= Typhoon (South Korean band) =

South Korean hip-hop group

Typhoon is a South Korean music group that debuted in 2006. Signed under Trifecta Entertainment, the same company as co-ed group Koyote, they were marketed as "the second Koyote". Their debut album, Troika, was selected as the best rookie album of July 2006 by the Ministry of Culture and Tourism.

Due to Solbi's busy schedule in 2008, she was not able to participate in Typhoon's 3rd album Rendezvous, so therefore another female vocalist replaced her.

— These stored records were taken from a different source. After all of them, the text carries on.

(* ===== verification/Buffers.v ===== *)
(** * Buffer lists

    The checks of a client's buffer lists, their translation to the descriptors that the
    device reads, and access by an offset into the list ([utils/lac_buffer_desc.c],
    [crypto/sym/lac_sym_alg_chain.c]); the sizes of the memory for the descriptors and of
    destination buffers ([compression/dc_buffers.c], [crypto/sym/lac_sym_api.c]).

    A flat buffer is an address and a length.  The descriptors are written to memory that
    the client gives; a write is its address, width and value, and the writes of a call are
    kept in order.  The translation to physical addresses is the parameter [v2p]. *)

From S2P Require Import Prelude.

(** * Data *)

Record flat_buffer := mk_buf { buf_len : Z; buf_data : Z }.
Record CpaBufferList := mk_list { numBuffers : Z; pBuffers : list flat_buffer; pPrivateMetaData : Z }.

Definition ICP_DESCRIPTOR_ALIGNMENT_BYTES : Z := 8.
Definition sizeof_icp_buffer_list_desc : Z := 16.
Definition sizeof_icp_flat_buffer_desc : Z := 16.
Definition INVALID_PHYSICAL_ADDRESS : Z := 0.

(** The offsets of the fields of [icp_buffer_list_desc_t] and [icp_flat_buffer_desc_t] *)
Definition off_numBuffers : Z := 8.
Definition off_phyBuffers : Z := 16.
Definition off_dataLen : Z := 0.
Definition off_phyBuffer : Z := 8.

Inductive lac_buff_write_op := WRITE_NORMAL | WRITE_AND_GET_SIZE | WRITE_AND_ALLOW_ZERO_BUFFER.
#[global] Instance write_op_dec : EqDecision lac_buff_write_op.
Proof. solve_decision. Defined.

Definition LAC_ALIGN_POW2_ROUNDUP (num align : Z) : Z := Z.land (u64 (num + align - 1)) (not64 (align - 1)).
Definition LAC_ADDRESS_ALIGNED (address alignment : Z) : bool :=
  Z.land address (Z.shiftl 1 alignment - 1) =? 0.
Definition LAC_NO_ALIGNMENT_SHIFT : Z := 0.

However, this did not confirm Solbi's departure from the group, she was able to remain a member and work again when she was able to.

On January 30, 2009, Hana officially left the group after only 2 months. Singer Lee Kyung, who sang for the OST of MBC drama Wise Mothers and Good Wives, officially replaced her on February 6.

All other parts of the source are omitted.